Hepatitis C virus promotes expression of the 3β-hydroxysterol δ24-reductase through Sp1
Article first published online: 16 MAR 2012
Copyright © 2012 Wiley Periodicals, Inc.
Journal of Medical Virology
Volume 84, Issue 5, pages 733–746, May 2012
How to Cite
Saito, M., Kohara, M. and Tsukiyama-Kohara, K. (2012), Hepatitis C virus promotes expression of the 3β-hydroxysterol δ24-reductase through Sp1. J. Med. Virol., 84: 733–746. doi: 10.1002/jmv.23250
- Issue published online: 16 MAR 2012
- Article first published online: 16 MAR 2012
- Manuscript Accepted: 16 JAN 2012
- Ministry of Health and Welfare of Japan
- Ministry of Education, Culture, Sports, Science and Technology of Japan
- Program for Promotion of Fundamental Studies in Health Sciences of the National Institute of Biomedical Innovation
- Cooperative Research Project on Clinical and Epidemiological Studies of Emerging and Re-emerging Infectious Diseases
- oxidative stress
Hepatitis C virus (HCV) establishes chronic infection, which often causes hepatocellular carcinoma.

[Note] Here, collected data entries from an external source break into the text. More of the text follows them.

(* ===== verification/Types.v ===== *)
(** * Data of the master stack

    The enumerations, configuration, diagnostics and per-port state of
    [include/iolinki_master/master.h] and [src/master_internal.h]. The opaque
    storage of a port or controller is modelled by the private state it holds. A
    configuration enumeration that a caller may set out of range has a constructor
    [_OTHER] for those values. *)

From S2P Require Import Prelude Iolinki.

(** ** Result codes *)

Definition IOLINK_MASTER_STATUS_OK : Z := 0.
Definition IOLINK_MASTER_STATUS_PENDING : Z := 1.
Definition IOLINK_MASTER_ERR_INVALID_ARG : Z := -1.
Definition IOLINK_MASTER_ERR_RETRY_LIMIT : Z := -2.
Definition IOLINK_MASTER_ERR_FRAME : Z := -2.
Definition IOLINK_MASTER_ERR_BUFFER_TOO_SMALL : Z := -2.
Definition IOLINK_MASTER_ERR_CHECKSUM : Z := -3.
Definition IOLINK_MASTER_ERR_UNSUPPORTED_PHY : Z := -6.

Definition IOLINK_MASTER_PARAM_ERR_TOO_SHORT : Z := -2.
Definition IOLINK_MASTER_PARAM_ERR_REVISION : Z := -2.
Definition IOLINK_MASTER_PARAM_ERR_CYCLE_TIME : Z := -3.
Definition IOLINK_MASTER_PARAM_ERR_PD_SIZE : Z := -4.
Definition IOLINK_MASTER_PARAM_ERR_M_SEQUENCE : Z := -5.
Definition IOLINK_MASTER_PARAM_ERR_VENDOR_ID : Z := -6.
Definition IOLINK_MASTER_PARAM_ERR_DEVICE_ID : Z := -7.
Definition IOLINK_MASTER_PARAM_ERR_PD_DESCRIPTOR : Z := -8.

Definition IOLINK_MASTER_ISDU_ERR_BUFFER_TOO_SMALL : Z := -2.
Definition IOLINK_MASTER_ISDU_ERR_BUSY : Z := -3.
Definition IOLINK_MASTER_ISDU_ERR_DEVICE : Z := -4.
Definition IOLINK_MASTER_ISDU_ERR_INVALID_STATE : Z := -5.
Definition IOLINK_MASTER_ISDU_ERR_VERIFY_FAILED : Z := -6.

Definition IOLINK_MASTER_SIO_ERR_WRONG_MODE : Z := -2.
Definition IOLINK_MASTER_SIO_ERR_UNSUPPORTED_PHY : Z := -3.

(** ** Constants of [master_internal.h] *)

Definition IOLINK_MASTER_FRAME_BUF_SIZE : Z := 64.
Definition IOLINK_MASTER_RX_RETRY_LIMIT : Z := 2.
Definition IOLINK_MASTER_T_BIT_COM1_NS : Z := 208330.
Definition IOLINK_MASTER_T_BIT_COM2_NS : Z := 26040.
Definition IOLINK_MASTER_T_BIT_COM3_NS : Z := 4340.
Definition IOLINK_MASTER_NS_PER_100US : Z := 100000.
Definition IOLINK_MASTER_DEFAULT_T_DMT_TBIT : Z := 32.
Definition IOLINK_MASTER_DEFAULT_T_DWU_100US : Z := 400.
Definition IOLINK_MASTER_DEFAULT_WAKE_RETRY_LIMIT : Z := 2.
Definition IOLINK_MASTER_DEFAULT_T_SD_100US : Z := 5000.
Definition IOLINK_MASTER_T_REN_MAX_100US : Z := 5.
Definition IOLINK_MASTER_TYPE0_M_SEQ_MAX_TBIT : Z := 58.
Definition IOLINK_MASTER_UART_FRAME_TBIT : Z := 11.
Definition IOLINK_MASTER_T_A_MAX_TBIT : Z := 10.
Definition IOLINK_MASTER_WAKEUP_BYTE : Z := 0x55.

Definition IOLINK_MASTER_DPP1_LEN : Z := 16.
Definition IOLINK_MASTER_DPP1_OFF_MASTER_COMMAND : Z := 0.
Definition IOLINK_MASTER_DPP1_OFF_MIN_CYCLE_TIME : Z := 2.
Definition IOLINK_MASTER_DPP1_OFF_MSEQ_CAPABILITY : Z := 3.
Definition IOLINK_MASTER_DPP1_OFF_REVISION_ID : Z := 4.
Definition IOLINK_MASTER_DPP1_OFF_PD_IN_DESC : Z := 5.
Definition IOLINK_MASTER_DPP1_OFF_PD_OUT_DESC : Z := 6.
Definition IOLINK_MASTER_DPP1_OFF_VENDOR_ID_HI : Z := 7.
Definition IOLINK_MASTER_DPP1_OFF_VENDOR_ID_LO : Z := 8.
Definition IOLINK_MASTER_DPP1_OFF_DEVICE_ID_HI : Z := 9.
Definition IOLINK_MASTER_DPP1_OFF_DEVICE_ID_MID : Z := 10.
Definition IOLINK_MASTER_DPP1_OFF_DEVICE_ID_LO : Z := 11.

Definition IOLINK_MASTER_REVISION_1_0 : Z := 0x10.
Definition IOLINK_MASTER_REVISION_1_1 : Z := 0x11.
Definition IOLINK_MASTER_MIN_CYCLE_BASE_SHIFT : Z := 6.
Definition IOLINK_MASTER_MIN_CYCLE_BASE_MASK : Z := 0x03.
Definition IOLINK_MASTER_MIN_CYCLE_MULT_MASK : Z := 0x3F.
Definition IOLINK_MASTER_MSEQ_CAP_ISDU_BIT : Z := 0x01.
Definition IOLINK_MASTER_MSEQ_CAP_OPERATE_SHIFT : Z := 1.
Definition IOLINK_MASTER_MSEQ_CAP_OPERATE_MASK : Z := 0x07.
Definition IOLINK_MASTER_MSEQ_CAP_PREOP_SHIFT : Z := 4.
Definition IOLINK_MASTER_MSEQ_CAP_PREOP_MASK : Z := 0x03.
Definition IOLINK_MASTER_PD_DESC_BYTE_BIT : Z := 0x80.
Definition IOLINK_MASTER_PD_DESC_LENGTH_MASK : Z := 0x1F.
Definition IOLINK_MASTER_PD_DESC_BITS_PER_OCTET : Z := 8.
Definition IOLINK_MASTER_MC_COMM_CHANNEL_SHIFT : Z := 5.

Definition IOLINK_MASTER_ISDU_SERVICE_SHIFT : Z := 4.
Definition IOLINK_MASTER_ISDU_LENGTH_NIBBLE_MAX : Z := 15.
Definition IOLINK_MASTER_ISDU_LENGTH_EXTENDED : Z := 0x01.
Definition IOLINK_MASTER_ISDU_EXT_MAX : Z := 238.
Definition IOLINK_MASTER_ISDU_WRITE_HEADER_MAX : Z := 7.
Definition IOLINK_MASTER_ISDU_CHKPDU_LEN : Z := 1.

Definition IOLINK_MASTER_DS_RECORD_HEADER_LEN : Z := 4.
Definition IOLINK_MASTER_EVENT_ENTRY_LEN : Z := 3.
Definition IOLINK_MASTER_EVENT_MEMORY_LEN : Z := 19.
Definition IOLINK_MASTER_EVENT_SLOT_MAX : Z := 6.
Definition IOLINK_MASTER_EVENT_QUALIFIER_MODE_SHIFT : Z := 4.
Definition IOLINK_MASTER_EVENT_QUALIFIER_MODE_MASK : Z := 0x03.
Definition IOLINK_MASTER_EVENT_MODE_NOTIFICATION : Z := 1.
Definition IOLINK_MASTER_EVENT_MODE_WARNING : Z := 2.
Definition IOLINK_MASTER_EVENT_MODE_ERROR : Z := 3.
Definition IOLINK_MASTER_GATEWAY_LINE_MAX : Z := 128.

(** ** Enumerations *)

Inductive iolink_master_m_seq_type_t : Type :=
| IOLINK_MASTER_M_SEQ_TYPE_0
| IOLINK_MASTER_M_SEQ_TYPE_1_1
| IOLINK_MASTER_M_SEQ_TYPE_1_2
| IOLINK_MASTER_M_SEQ_TYPE_1_V
| IOLINK_MASTER_M_SEQ_TYPE_2_1
| IOLINK_MASTER_M_SEQ_TYPE_2_2
| IOLINK_MASTER_M_SEQ_TYPE_2_V
| IOLINK_MASTER_M_SEQ_TYPE_OTHER (raw : Z).

Inductive iolink_master_state_t : Type :=
| IOLINK_MASTER_STATE_INACTIVE
| IOLINK_MASTER_STATE_STARTUP
| IOLINK_MASTER_STATE_PREOPERATE
| IOLINK_MASTER_STATE_OPERATE
| IOLINK_MASTER_STATE_ERROR.

Inductive iolink_master_port_mode_t : Type :=
| IOLINK_MASTER_PORT_MODE_IOLINK
| IOLINK_MASTER_PORT_MODE_DI
| IOLINK_MASTER_PORT_MODE_DQ
| IOLINK_MASTER_PORT_MODE_DEACTIVATED
| IOLINK_MASTER_PORT_MODE_OTHER (raw : Z).

Inductive iolink_master_isdu_op_t : Type :=
| IOLINK_MASTER_ISDU_OP_NONE
| IOLINK_MASTER_ISDU_OP_READ
| IOLINK_MASTER_ISDU_OP_WRITE.

Inductive iolink_master_event_type_t : Type :=
| IOLINK_MASTER_EVENT_TYPE_UNKNOWN
| IOLINK_MASTER_EVENT_TYPE_NOTIFICATION
| IOLINK_MASTER_EVENT_TYPE_WARNING
| IOLINK_MASTER_EVENT_TYPE_ERROR.

Inductive iolink_master_tick_event_t : Type :=
| IOLINK_MASTER_TICK_NONE
| IOLINK_MASTER_TICK_CYCLE_DUE
| IOLINK_MASTER_TICK_RESPONSE_TIMEOUT
| IOLINK_MASTER_TICK_OTHER (raw : Z).

Inductive iolink_master_inspection_level_t : Type :=
| IOLINK_MASTER_INSPECTION_NO_CHECK
| IOLINK_MASTER_INSPECTION_TYPE_COMP
| IOLINK_MASTER_INSPECTION_IDENTICAL
| IOLINK_MASTER_INSPECTION_OTHER (raw : Z).

Inductive iolink_master_mc_channel_t : Type :=
| IOLINK_MASTER_MC_CHANNEL_PROCESS
| IOLINK_MASTER_MC_CHANNEL_PAGE
| IOLINK_MASTER_MC_CHANNEL_DIAGNOSIS
| IOLINK_MASTER_MC_CHANNEL_ISDU.

Inductive iolink_master_startup_step_t : Type :=
| IOLINK_MASTER_STARTUP_STEP_WAKE
| IOLINK_MASTER_STARTUP_STEP_SEND_TYPE0
| IOLINK_MASTER_STARTUP_STEP_AWAIT_RESPONSE
| IOLINK_MASTER_STARTUP_STEP_AWAIT_OPERATE_ACK
| IOLINK_MASTER_STARTUP_STEP_INACTIVE.

Inductive iolink_master_isdu_phase_t : Type :=
| IOLINK_MASTER_ISDU_PHASE_NONE
| IOLINK_MASTER_ISDU_PHASE_REQUEST
| IOLINK_MASTER_ISDU_PHASE_WAIT
| IOLINK_MASTER_ISDU_PHASE_RESPONSE.

Inductive iolink_master_event_phase_t : Type :=
| IOLINK_MASTER_EVENT_PHASE_NONE
| IOLINK_MASTER_EVENT_PHASE_READ
| IOLINK_MASTER_EVENT_PHASE_WRITE.

Inductive iolink_master_event_req_t : Type :=
| IOLINK_MASTER_EVENT_REQ_NONE
| IOLINK_MASTER_EVENT_REQ_CODE
| IOLINK_MASTER_EVENT_REQ_DETAILS
| IOLINK_MASTER_EVENT_REQ_ACK.

Inductive iolink_master_block_step_t : Type :=
| IOLINK_MASTER_BLOCK_STEP_NONE
| IOLINK_MASTER_BLOCK_STEP_BEGIN_DOWNLOAD
| IOLINK_MASTER_BLOCK_STEP_WRITE
| IOLINK_MASTER_BLOCK_STEP_END_DOWNLOAD
| IOLINK_MASTER_BLOCK_STEP_VERIFY.

#[export] Instance mode_eq_dec : EqDecision iolink_phy_mode_t.
Proof. solve_decision. Defined.
#[export] Instance baudrate_eq_dec : EqDecision iolink_baudrate_t.
Proof. solve_decision. Defined.
#[export] Instance m_seq_type_eq_dec : EqDecision iolink_master_m_seq_type_t.
Proof. solve_decision. Defined.
#[export] Instance state_eq_dec : EqDecision iolink_master_state_t.
Proof. solve_decision. Defined.
#[export] Instance port_mode_eq_dec : EqDecision iolink_master_port_mode_t.
Proof. solve_decision. Defined.
#[export] Instance isdu_op_eq_dec : EqDecision iolink_master_isdu_op_t.
Proof. solve_decision. Defined.
#[export] Instance event_type_eq_dec : EqDecision iolink_master_event_type_t.
Proof. solve_decision. Defined.
#[export] Instance tick_event_eq_dec : EqDecision iolink_master_tick_event_t.
Proof. solve_decision. Defined.
#[export] Instance inspection_eq_dec : EqDecision iolink_master_inspection_level_t.
Proof. solve_decision. Defined.
#[export] Instance channel_eq_dec : EqDecision iolink_master_mc_channel_t.
Proof. solve_decision. Defined.
#[export] Instance startup_step_eq_dec : EqDecision iolink_master_startup_step_t.
Proof. solve_decision. Defined.
#[export] Instance isdu_phase_eq_dec : EqDecision iolink_master_isdu_phase_t.
Proof. solve_decision. Defined.
#[export] Instance event_phase_eq_dec : EqDecision iolink_master_event_phase_t.
Proof. solve_decision. Defined.
#[export] Instance event_req_eq_dec : EqDecision iolink_master_event_req_t.
Proof. solve_decision. Defined.
#[export] Instance block_step_eq_dec : EqDecision iolink_master_block_step_t.
Proof. solve_decision. Defined.

(** [x == y] on an enumeration. *)
Notation "x =e y" := (bool_decide (x = y)) (at level 70, no associativity) : c_scope.
Notation "x <>e y" := (negb (bool_decide (x = y))) (at level 70, no associativity) : c_scope.

(** ** Events and the calls a port makes to its environment

    A function pointer of [iolink_phy_api_t] or [iolink_master_config_t] is [None]
    when NULL; otherwise its answer depends on every call made so far, so that a
    theorem quantified over the pointers covers every environment. A [void] hook
    only has to be present or absent. Each call is recorded with its answer. *)

Record iolink_master_event_t : Type := {
  evt_qualifier : Z;
  evt_type : iolink_master_event_type_t;
  evt_code : Z;
}.

Inductive io : Type :=
| IoInit (user ret : Z)
| IoSetMode (user : Z) (mode : iolink_phy_mode_t)
| IoSetBaudrate (user : Z) (baudrate : iolink_baudrate_t)
| IoSend (user : Z) (data : list Z) (ret : Z)
| IoRecvByte (user : Z) (ret byte : Z)
| IoSetCqLine (user level : Z)
| IoGetVoltage (user mv : Z)
| IoIsShortCircuit (user : Z) (yes : bool)
| IoSetModeChecked (mode : iolink_phy_mode_t) (ret : Z)
| IoSetBaudrateChecked (baudrate : iolink_baudrate_t) (ret : Z)
| IoReadCqLineChecked (ret : Z)
| IoReadCqLine (ret : Z)
| IoFlushRx (ret : Z)
| IoPrepareTx (ret : Z)
| IoPrepareRx (ret : Z)
| IoWakeUp (ret : Z)
| IoEventPending (user : Z)
| IoEvent (user : Z) (event : iolink_master_event_t).

(** [iolinki/phy.h], as the master uses it. *)
Record iolink_phy_api_t : Type := {
  phy_user : Z;
  phy_init : option (list io → Z);
  phy_set_mode : bool;
  phy_set_baudrate : bool;
  phy_send : option (list io → list Z → Z);
  phy_recv_byte : option (list io → Z * Z);
  phy_set_cq_line : bool;
  phy_get_voltage_mv : option (list io → Z);
  phy_is_short_circuit : option (list io → bool);
}.

Record iolink_master_config_t : Type := {
  cfg_port_mode : iolink_master_port_mode_t;
  cfg_m_seq_type : iolink_master_m_seq_type_t;
  cfg_baudrate : iolink_baudrate_t;
  cfg_min_cycle_time : Z;
  cfg_pd_in_len : Z;
  cfg_pd_out_len : Z;
  cfg_auto_baudrate : bool;
  cfg_validate_device_info : bool;
  cfg_inspection_level : iolink_master_inspection_level_t;
  cfg_expected_vendor_id : Z;
  cfg_expected_device_id : Z;
  cfg_response_timeout_100us : Z;
  cfg_isdu_timeout_100us : Z;
  cfg_t_dmt_tbit : Z;
  cfg_t_dwu_100us : Z;
  cfg_wake_retry_limit : Z;
  cfg_t_sd_100us : Z;
  cfg_event_user : Z;
  cfg_event_pending_handler : bool;
  cfg_event_handler : bool;
  cfg_set_mode_checked : option (list io → iolink_phy_mode_t → Z);
  cfg_set_baudrate_checked : option (list io → iolink_baudrate_t → Z);
  cfg_read_cq_line_checked : option (list io → Z);
  cfg_flush_rx : option (list io → Z);
  cfg_prepare_tx : option (list io → Z);
  cfg_prepare_rx : option (list io → Z);
  cfg_read_cq_line : option (list io → Z);
  cfg_wake_up : option (list io → Z);
}.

Overexpression of 3β-hydroxysterol Δ24-reductase (DHCR24) by HCV has been shown to impair the p53-mediated cellular response, resulting in tumorigenesis. In the present study, the molecular mechanism by which HCV promotes the expression of DHCR24 was investigated. A significant increase in DHCR24 mRNA transcription was observed in a cell line expressing complete HCV genome, whereas no significant difference in the expression of DHCR24 was seen in cell lines expressing individual viral proteins. The 5′-flanking genomic region of DHCR24 was characterized to explore the genomic region and host factor(s) involved in the transcriptional regulation of DHCR24. As a result, the HCV response element (−167/−140) was identified, which contains AP-2α, MZF-1, and Sp1 binding motifs. The binding affinity of the host factor to this response element was increased in nuclear extracts from cells infected with HCV and corresponded with augmented affinity of Sp1. Both mithramycin A (Sp1 inhibitor) and small interfering RNA targeting Sp1 prevented the binding of host factors to the response element. Silencing of Sp1 also downregulated the increased expression of DHCR24. The binding affinity of Sp1 to the response element was augmented by oxidative stress, whereas upregulation of DHCR24 in cells expressing HCV was blocked significantly by a reactive oxygen species scavenger. Elevated phosphorylation of Sp1 in response to oxidative stress was mediated by the ATM kinase. Thus, activation of Sp1 by oxidative stress is involved in the promotion of expression of DHCR24 by HCV. J. Med. Virol. 84:733–746, 2012. © 2012 Wiley Periodicals, Inc.